Boardroom Gap: Companies with more women in leadership perform better

Photo | Matt Wright Select members of Fidelity Bank's executive team (from left, back row) Connie Loveland, chief financial officer; James Notaro, vice president of deposit operations; Lisa Krywucki, senior commercial credit officer; Edward Manzi, chairman & CEO; Dee Sendrowski, senior vice president and human resources director; Christopher McCarthy, president & COO; Sheila Julien, senior vice president for strategic capabilities; (from left, front row) Laurie Benson, senior vice president and head of retail; Derek Beahn, vice president for marketing; Jennifer Ledoux, senior compliance & risk officer; Barry Bliss, chief commercial banking officer; Jennifer Conrad, senior cash management officer.
Danna Greenberg
Susan Adams

Jennifer Conrad didn't have high expectations when she interviewed for a management position at the Leominster headquarters for Fidelity Bank. After all, she was seven-and-a-half-months pregnant.

“I felt like it was such a wasted effort,” Conrad said. But “when I stepped out of the bank that day, I said, 'I need to be here.'”

She was hired. And a decade later, Conrad, Fidelity Bank's senior vice president and senior cash management officer, serves as an example of a company's culture prioritizing having women in executive positions in equal numbers as men.

“She was a very talented person and culturally aligned with how we treat our clients,” said Ed Manzi, the Fidelity Bank CEO who hired Conrad and still leads the 10-branch bank. “It just seemed like the right thing to do.”

With nine women among its top 16 executives, Fidelity Bank is an outlier in the Central Massachusetts business community, as only four of the 42 local for-profit companies examined by WBJ had at least 40 percent women among their senior executives and board members.

Fidelity Bank has seen its total deposits more than double in a decade to $659 million in 2016, and in the past year has grown through acquisitions of Barre Savings Bank and Colonial Co-operative Bank in Gardner.

This type of financial success is a common thread among businesses with greater gender diversity in their leadership.

Companies with women in at least 15 percent of senior management positions have 18-percent more profits than companies where women comprise less than 10 percent of those seats, according to a 2016 study by Swiss multinational financial institution Credit Suisse. The best performance was shown in companies where women make up half of senior leadership positions.

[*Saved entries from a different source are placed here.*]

(** * Wendigo storage core: B-tree cell parsing, cursor balancing and the
    external merge sorter.

    A shallow embedding of [src/btree/cellinfo.go], [src/btree/cursor.go]
    and [src/vdbesort.go].  Machine integers are carried as [Z] with their
    truncations written out, byte buffers as lists of 8-bit [Z], arrays as
    lists indexed through stdpp's lookup and insert, the page cache as a
    finite map from page numbers to pages. *)

From Stdlib Require Import ZArith List Lia Bool Permutation Sorted.
From stdpp Require Import base option list gmap.
Import ListNotations.

Local Open Scope Z_scope.

(** ** Machine integers and result codes *)

Definition uint16 (x : Z) : Z := x mod 65536.
Definition uint32 (x : Z) : Z := x mod 4294967296.

Lemma uint16_small x : 0 <= x < 65536 -> uint16 x = x.
Proof. intros H. unfold uint16. apply Z.mod_small. exact H. Qed.

Lemma uint32_small x : 0 <= x < 4294967296 -> uint32 x = x.
Proof. intros H. unfold uint32. apply Z.mod_small. exact H. Qed.

Lemma uint16_range x : 0 <= uint16 x < 65536.
Proof. unfold uint16. apply Z.mod_pos_bound. lia. Qed.

Lemma uint32_range x : 0 <= uint32 x < 4294967296.
Proof. unfold uint32. apply Z.mod_pos_bound. lia. Qed.

(** The result codes the modelled functions return. *)
Inductive rcode : Type :=
| SQLITE_OK
| SQLITE_ERROR
| SQLITE_NOMEM
| SQLITE_IOERR
| SQLITE_CORRUPT.

Definition rcode_eqb (a b : rcode) : bool :=
  match a, b with
  | SQLITE_OK, SQLITE_OK
  | SQLITE_ERROR, SQLITE_ERROR
  | SQLITE_NOMEM, SQLITE_NOMEM
  | SQLITE_IOERR, SQLITE_IOERR
  | SQLITE_CORRUPT, SQLITE_CORRUPT => true
  | _, _ => false
  end.

Lemma rcode_eqb_eq a b : rcode_eqb a b = true <-> a = b.
Proof. destruct a, b; simpl; split; intros H; congruence. Qed.

(** ** cellinfo.go *)

Module CellCodec.

(** The fields of [MemoryPage] that [ParsePtr] reads; [usableSize] stands
    for [page.pBt.usableSize]. *)
Record MemoryPage : Type := {
  leaf : Z;
  childPtrSize : Z;
  intKey : bool;
  hasData : bool;
  maxLocal : Z;
  minLocal : Z;
  usableSize : Z
}.

Record CellInfo : Type := {
  Key : Z;
  Cell : list Z;
  Data : Z;
  Payload : Z;
  Header : Z;
  Local : Z;
  Overflow : Z;
  Size : Z
}.

Section Parse.

(** The two varint decoders are not part of the sources at hand: each
    takes the bytes at the read position and yields the number of bytes it
    consumed and the decoded value. *)
Variable getVarint32 : list Z -> Z * Z.
Variable getVarint : list Z -> Z * Z.

(** The header walk of [ParsePtr]: the header size [n] (a [uint16]), the
    payload size (a [uint32]) and the values stored in [Key] and [Data].
    The key varint of an integer-key cell is read from the cell at [n];
    the source writes [&p[n]] there. *)
Definition parseHeader (page : MemoryPage) (cell : list Z) : Z * Z * Z * Z :=
  let n := uint16 (childPtrSize page) in
  if intKey page then
    let '(n, payload) :=
      if hasData page then
        let '(k, v) := getVarint32 (drop (Z.to_nat n) cell) in
        (uint16 (n + k), uint32 v)
      else (n, 0) in
    let '(k, key) := getVarint (drop (Z.to_nat n) cell) in
    (uint16 (n + k), payload, key, payload)
  else
    let '(k, v) := getVarint32 (drop (Z.to_nat n) cell) in
    (uint16 (n + k), uint32 v, uint32 v, 0).

(** [surplus = minLocal + (payload - minLocal) % (usableSize - 4)]. *)
Definition surplusOf (page : MemoryPage) (payload : Z) : Z :=
  minLocal page + Z.rem (payload - minLocal page) (usableSize page - 4).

“You don't get a diverse lens of what's happening inside and outside your company” without diversity, said Susan Adams, a Bentley University professor who's conducted research for the women advocacy group The Boston Club.

“Women live different lives than men,” Adams said. “They can see things differently.”

Woman-led profits

Companies with women in the top leadership position (i.e. CEOs) were shown in the Credit Suisse study to perform better than those led by men, with 19-percent better profits.

Among the 75 Central Massachusetts business organizations – including nonprofits – studied by WBJ, only nine led led by a woman, and none of those were public companies.

One of the most recent female publiccompany CEOs in Central Massachusetts was Carol Meyrowitz, who led TJX Cos. from 2007 to 2016.

The Framingham- and Marlborough-based owner of retail chains Marshalls, T.J.Maxx and HomeGoods touts relatively high levels of women throughout the business. Globally, 77 percent of TJX's workforce is female, as are 51 percent of assistant vice presidents.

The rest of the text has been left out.